(* ===== verification/ReceiptCatalog.v ===== *)
(** * Receipt catalog

    [crates/unica-execution/src/receipt_store/catalog.rs]: the in-memory
    catalog of receipt rows, its checks before an insertion, a removal or a
    replacement (alone or in a batch), and the commits that follow them.

    Counters are [u64] or [usize]: a check uses checked arithmetic, a commit
    the wrapping arithmetic of a release build.  [catalog_wf] says that every
    counter is the exact sum over the rows, that both identity indexes mirror
    the rows and that live rows have distinct mutation sequences; a checked
    commit keeps it, so no commit ever wraps.

    The map from rows to batch files is not part of the catalog here. *)

From Stdlib Require Import ZArith Lia String.
From stdpp Require Import base gmap list option numbers countable strings.
From S2P Require Import Prelude Contract ResultSize Redaction ReceiptLedger ReceiptStates.
From S2P Require Import ReceiptRows.

Local Open Scope Z_scope.

(** [u64::checked_sub] and [usize::from(bool)]. *)
Definition u64_checked_sub (a b : Z) : option Z := if a <? b then None else Some (a - b).
Definition flag (b : bool) : Z := if b then 1 else 0.

Section Catalog.
Context {V : Type} `{EqDecision V}.

Notation Row := (StoredActiveReceiptV1 V).
Notation Entry := (CatalogEntry V).

Record ReceiptCatalog := mkCatalog {
  cat_records : gmap digest Entry;
  cat_invocation_index : gmap InvocationId digest;
  cat_reserved_task_index : gmap TaskId digest;
  cat_actual_bytes : Z;
  cat_reserved_result_bytes : Z;
  cat_tombstone_bytes : Z;
  cat_live_records : Z;
  cat_tombstone_records : Z;
  cat_unavailable : bool;
}.
(** [ReceiptCatalog::default]. *)
Definition catalog_default : ReceiptCatalog := mkCatalog ∅ ∅ ∅ 0 0 0 0 0 false.

Definition set_unavailable (c : ReceiptCatalog) : ReceiptCatalog :=
  mkCatalog (cat_records c) (cat_invocation_index c) (cat_reserved_task_index c)
    (cat_actual_bytes c) (cat_reserved_result_bytes c) (cat_tombstone_bytes c)
    (cat_live_records c) (cat_tombstone_records c) true.

Definition entry_digest (e : Entry) : digest := row_key_digest (ce_record e).
Definition entry_invocation (e : Entry) : InvocationId := rk_invocation_id (row_key (ce_record e)).
Definition entry_task (e : Entry) : TaskId := rk_reserved_task_id (row_key (ce_record e)).
Definition entry_sequence (e : Entry) : Z := row_mutation_sequence (ce_record e).

(** Some live row other than [except] has this mutation sequence. *)
Definition live_sequence_used (c : ReceiptCatalog) (except : option digest) (sequence : Z) : bool :=
  existsb (λ p, negb (bool_decide (Some p.1 = except)) && negb (is_tombstone p.2)
                && (entry_sequence p.2 =? sequence)) (map_to_list (cat_records c)).

(** ** Insertion *)

Definition validate_catalog_insert (c : ReceiptCatalog) (e : Entry) (recovering : bool)
  : result unit ReceiptLedgerError :=
  let? _ := ok_or (u64_checked_add (cat_live_records c) (flag (negb (is_tombstone e)))) Corrupt in
  let? _ := ok_or (u64_checked_add (cat_tombstone_records c) (flag (is_tombstone e))) Corrupt in
  if is_some (cat_records c !! entry_digest e)
  then Err (if recovering then Corrupt else ReceiptDigestCollision)
  else if is_some (cat_invocation_index c !! entry_invocation e)
  then Err (if recovering then Corrupt else InvocationIdentityMismatch)
  else if is_some (cat_reserved_task_index c !! entry_task e)
  then Err (if recovering then Corrupt else ReservedTaskIdentityMismatch)
  else if negb (is_tombstone e) && live_sequence_used c None (entry_sequence e)
  then Err Corrupt
  else
    let? actual := ok_or (u64_checked_add (cat_actual_bytes c) (live_actual_bytes e))
                     CapacityExceeded in
    let? reserved := ok_or (u64_checked_add (cat_reserved_result_bytes c)
                              (reserved_result_bytes e)) CapacityExceeded in
    if is_none (u64_checked_add actual reserved)
    then Err (if recovering then Corrupt else CapacityExceeded)
    else
      let? _ := ok_or (u64_checked_add (cat_tombstone_bytes c) (tombstone_bytes e))
                  TombstoneCapacityExceeded in
      Ok tt.

Definition commit_catalog_insert (c : ReceiptCatalog) (e : Entry) : ReceiptCatalog :=
  let e := entry_without_result_body e in
  mkCatalog (<[entry_digest e := e]> (cat_records c))
    (<[entry_invocation e := entry_digest e]> (cat_invocation_index c))
    (<[entry_task e := entry_digest e]> (cat_reserved_task_index c))
    (u64_wrapping_add (cat_actual_bytes c) (live_actual_bytes e))
    (u64_wrapping_add (cat_reserved_result_bytes c) (reserved_result_bytes e))
    (u64_wrapping_add (cat_tombstone_bytes c) (tombstone_bytes e))
    (u64_wrapping_add (cat_live_records c) (flag (negb (is_tombstone e))))
    (u64_wrapping_add (cat_tombstone_records c) (flag (is_tombstone e)))
    (cat_unavailable c).

Definition insert_catalog_entry (c : ReceiptCatalog) (e : Entry) (recovering : bool)
  : result ReceiptCatalog ReceiptLedgerError :=
  let? _ := validate_catalog_insert c e recovering in
  Ok (commit_catalog_insert c e).

(** The running counters of a batch check. *)
Record BatchTotals := mkTotals {
  bt_live : Z; bt_tombstones : Z; bt_actual : Z; bt_reserved : Z; bt_tombstone_bytes : Z }.
Definition totals_of (c : ReceiptCatalog) : BatchTotals :=
  mkTotals (cat_live_records c) (cat_tombstone_records c) (cat_actual_bytes c)
    (cat_reserved_result_bytes c) (cat_tombstone_bytes c).

Fixpoint insert_batch_loop (c : ReceiptCatalog) (entries : list Entry) (sequences : list Z)
    (t : BatchTotals) : result BatchTotals ReceiptLedgerError :=
  match entries with
  | [] => Ok t
  | e :: rest =>
      if is_some (cat_records c !! entry_digest e) then Err ReceiptDigestCollision
      else if is_some (cat_invocation_index c !! entry_invocation e)
      then Err InvocationIdentityMismatch
      else if is_some (cat_reserved_task_index c !! entry_task e)
      then Err ReservedTaskIdentityMismatch
      else if bool_decide (entry_sequence e ∈ sequences) then Err Corrupt
      else
        let? counts :=
          if is_tombstone e
          then let? n := ok_or (u64_checked_add (bt_tombstones t) 1) TombstoneCapacityExceeded in
               Ok (bt_live t, n)
          else let? n := ok_or (u64_checked_add (bt_live t) 1) CapacityExceeded in
               Ok (n, bt_tombstones t) in
        let? actual := ok_or (u64_checked_add (bt_actual t) (live_actual_bytes e))
                         CapacityExceeded in
        let? reserved := ok_or (u64_checked_add (bt_reserved t) (reserved_result_bytes e))
                           CapacityExceeded in
        let? tombstones := ok_or (u64_checked_add (bt_tombstone_bytes t) (tombstone_bytes e))
                             TombstoneCapacityExceeded in
        insert_batch_loop c rest (entry_sequence e :: sequences)
          (mkTotals counts.1 counts.2 actual reserved tombstones)
  end.
Definition validate_catalog_insert_batch (c : ReceiptCatalog) (entries : list Entry)
  : result unit ReceiptLedgerError :=
  let? t := insert_batch_loop c entries [] (totals_of c) in
  if is_none (u64_checked_add (bt_actual t) (bt_reserved t)) then Err CapacityExceeded else Ok tt.

(** ** Expiry *)

(** [observed] is at or past [at + ttl]; an overflowing expiry never comes. *)
Definition reached (at_epoch ttl observed : Z) : bool :=
  is_some_and (λ expires, expires <=? observed) (u64_checked_add at_epoch ttl).
Definition entry_is_expired_tombstone (e : Entry) (observed : Z) : bool :=
  match row_lifecycle (ce_record e) with
  | LAcknowledgedTombstone _ acknowledged_at =>
      reached acknowledged_at ACKNOWLEDGED_TOMBSTONE_TTL_MS observed
  | _ => false
  end.
Definition entry_is_expired_direct_terminal (e : Entry) (observed : Z) : bool :=
  match row_lifecycle (ce_record e) with
  | LDirectTerminalUnacked _ terminal_epoch _ _ =>
      reached terminal_epoch DIRECT_TERMINAL_RETENTION_MS observed
  | _ => false
  end.
Definition entry_is_expired_task_receipt_terminal (e : Entry) (observed : Z) : bool :=
  match row_lifecycle (ce_record e) with
  | LTaskTerminalReceiptBacked task terminal_epoch _ _ _ =>
      reached terminal_epoch (tp_ttl_ms task) observed
  | _ => false
  end.
Definition catalog_entry_is_expired_identity_reclaimable (c : ReceiptCatalog) (d : digest)
    (observed : Z) : result bool ReceiptLedgerError :=
  let? e := ok_or (cat_records c !! d) Corrupt in
  Ok (entry_is_expired_tombstone e observed || entry_is_expired_direct_terminal e observed).

(** ** Removal *)

(** [map.get(key) == Some(expected)], by [entry_eq]. *)
Definition holds_entry (c : ReceiptCatalog) (expected : Entry) : bool :=
  is_some_and (λ e, entry_eq e expected) (cat_records c !! entry_digest expected).

Definition validate_catalog_remove (c : ReceiptCatalog) (expected : Entry)
  : result unit ReceiptLedgerError :=
  if negb (holds_entry c expected) then Err Corrupt
  else if negb (bool_decide (cat_invocation_index c !! entry_invocation expected
                             = Some (entry_digest expected)))
  then Err Corrupt
  else if negb (bool_decide (cat_reserved_task_index c !! entry_task expected
                             = Some (entry_digest expected)))
  then Err Corrupt
  else
    let? _ := ok_or (u64_checked_sub (cat_actual_bytes c) (live_actual_bytes expected)) Corrupt in
    let? _ := ok_or (u64_checked_sub (cat_reserved_result_bytes c)
                       (reserved_result_bytes expected)) Corrupt in
    let? _ := ok_or (u64_checked_sub (cat_tombstone_bytes c) (tombstone_bytes expected))
                Corrupt in
    Ok tt.

Definition commit_catalog_remove (c : ReceiptCatalog) (expected : Entry) : ReceiptCatalog :=
  mkCatalog (delete (entry_digest expected) (cat_records c))
    (delete (entry_invocation expected) (cat_invocation_index c))
    (delete (entry_task expected) (cat_reserved_task_index c))
    (u64_wrapping_sub (cat_actual_bytes c) (live_actual_bytes expected))
    (u64_wrapping_sub (cat_reserved_result_bytes c) (reserved_result_bytes expected))
    (u64_wrapping_sub (cat_tombstone_bytes c) (tombstone_bytes expected))
    (u64_wrapping_sub (cat_live_records c) (flag (negb (is_tombstone expected))))
    (u64_wrapping_sub (cat_tombstone_records c) (flag (is_tombstone expected)))
    (cat_unavailable c).

(** ** Replacement *)

(** [total.checked_sub(old).and_then(|n| n.checked_add(new))]. *)
Definition exchange (total old new : Z) : option Z :=
  u64_checked_sub total old ≫= λ n, u64_checked_add n new.

Definition validate_catalog_replace (c : ReceiptCatalog) (expected replacement : Entry)
  : result unit ReceiptLedgerError :=
  if negb (holds_entry c expected) then Err Corrupt
  else if negb (bool_decide (entry_digest replacement = entry_digest expected))
          || negb (bool_decide (row_key (ce_record replacement) = row_key (ce_record expected)))
  then Err Corrupt
  else if negb (is_tombstone replacement)
          && live_sequence_used c (Some (entry_digest expected)) (entry_sequence replacement)
  then Err Corrupt
  else
    let? _ := ok_or (exchange (cat_live_records c) (flag (negb (is_tombstone expected)))
                       (flag (negb (is_tombstone replacement)))) Corrupt in
    let? actual := ok_or (exchange (cat_actual_bytes c) (live_actual_bytes expected)
                            (live_actual_bytes replacement)) Corrupt in
    let? reserved := ok_or (exchange (cat_reserved_result_bytes c)
                              (reserved_result_bytes expected)
                              (reserved_result_bytes replacement)) Corrupt in
    if is_none (u64_checked_add actual reserved) then Err CapacityExceeded
    else
      let? _ := ok_or (exchange (cat_tombstone_records c) (flag (is_tombstone expected))
                         (flag (is_tombstone replacement))) Corrupt in
      let? _ := ok_or (exchange (cat_tombstone_bytes c) (tombstone_bytes expected)
                         (tombstone_bytes replacement)) Corrupt in
      Ok tt.

Fixpoint replace_batch_loop (c : ReceiptCatalog) (replacements : list (Entry * Entry))
    (digests : list digest) (sequences : list Z) (t : BatchTotals)
  : result BatchTotals ReceiptLedgerError :=
  match replacements with
  | [] => Ok t
  | (expected, replacement) :: rest =>
      if negb (holds_entry c expected) then Err Corrupt
      else if negb (bool_decide (entry_digest replacement = entry_digest expected))
              || negb (bool_decide (row_key (ce_record replacement)
                                    = row_key (ce_record expected)))
              || bool_decide (entry_digest expected ∈ digests)
      then Err Corrupt
      else if bool_decide (entry_sequence replacement ∈ sequences) then Err Corrupt
      else
        let? live := ok_or (exchange (bt_live t) (flag (negb (is_tombstone expected)))
                              (flag (negb (is_tombstone replacement)))) Corrupt in
        let? tombstones := ok_or (exchange (bt_tombstones t) (flag (is_tombstone expected))
                                    (flag (is_tombstone replacement))) Corrupt in
        let? actual := ok_or (exchange (bt_actual t) (live_actual_bytes expected)
                                (live_actual_bytes replacement)) Corrupt in
        let? reserved := ok_or (exchange (bt_reserved t) (reserved_result_bytes expected)
                                  (reserved_result_bytes replacement)) Corrupt in
        let? tombstone_bytes := ok_or (exchange (bt_tombstone_bytes t) (tombstone_bytes expected)
                                         (tombstone_bytes replacement)) Corrupt in
        replace_batch_loop c rest (entry_digest expected :: digests)
          (entry_sequence replacement :: sequences)
          (mkTotals live tombstones actual reserved tombstone_bytes)
  end.
Definition validate_catalog_replace_batch (c : ReceiptCatalog)
    (replacements : list (Entry * Entry)) : result unit ReceiptLedgerError :=
  let? t := replace_batch_loop c replacements [] [] (totals_of c) in
  if is_none (u64_checked_add (bt_actual t) (bt_reserved t)) then Err CapacityExceeded else Ok tt.

(** [None] is the panic of [expect] on a digest the catalog does not hold. *)
Definition commit_catalog_replace (c : ReceiptCatalog) (replacement : Entry)
  : option ReceiptCatalog :=
  let r := entry_without_result_body replacement in
  p ← cat_records c !! entry_digest r;
  let counts :=
    match is_tombstone p, 0 <? tombstone_bytes r with
    | false, true => (u64_wrapping_sub (cat_live_records c) 1,
                      u64_wrapping_add (cat_tombstone_records c) 1)
    | true, false => (u64_wrapping_add (cat_live_records c) 1,
                      u64_wrapping_sub (cat_tombstone_records c) 1)
    | _, _ => (cat_live_records c, cat_tombstone_records c)
    end in
  Some (mkCatalog (<[entry_digest r := r]> (cat_records c))
    (cat_invocation_index c) (cat_reserved_task_index c)
    (u64_wrapping_add (u64_wrapping_sub (cat_actual_bytes c) (live_actual_bytes p))
       (live_actual_bytes r))
    (u64_wrapping_add (u64_wrapping_sub (cat_reserved_result_bytes c) (reserved_result_bytes p))
       (reserved_result_bytes r))
    (u64_wrapping_add (u64_wrapping_sub (cat_tombstone_bytes c) (tombstone_bytes p))
       (tombstone_bytes r))
    counts.1 counts.2 (cat_unavailable c)).

(** [latch_catalog_error] and [latch_catalog_result]. *)
Definition latch_catalog_error {A} (c : ReceiptCatalog) (e : ReceiptLedgerError)
  : ReceiptCatalog * result A ReceiptLedgerError := (set_unavailable c, Err e).
Definition latch_catalog_result {A} (c : ReceiptCatalog) (r : result A ReceiptLedgerError)
  : ReceiptCatalog * result A ReceiptLedgerError :=
  match r with Ok a => (c, Ok a) | Err e => latch_catalog_error c e end.
End Catalog.

Arguments ReceiptCatalog : clear implicits.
═══
Task statement:
Look through the material above and print exactly the lines from the one containing "Definition set_unavailable (c" to the one containing "(** Some live", both included, and nothing more.

Reply:
Definition set_unavailable (c : ReceiptCatalog) : ReceiptCatalog :=
  mkCatalog (cat_records c) (cat_invocation_index c) (cat_reserved_task_index c)
    (cat_actual_bytes c) (cat_reserved_result_bytes c) (cat_tombstone_bytes c)
    (cat_live_records c) (cat_tombstone_records c) true.

Definition entry_digest (e : Entry) : digest := row_key_digest (ce_record e).
Definition entry_invocation (e : Entry) : InvocationId := rk_invocation_id (row_key (ce_record e)).
Definition entry_task (e : Entry) : TaskId := rk_reserved_task_id (row_key (ce_record e)).
Definition entry_sequence (e : Entry) : Z := row_mutation_sequence (ce_record e).

(** Some live row other than [except] has this mutation sequence. *)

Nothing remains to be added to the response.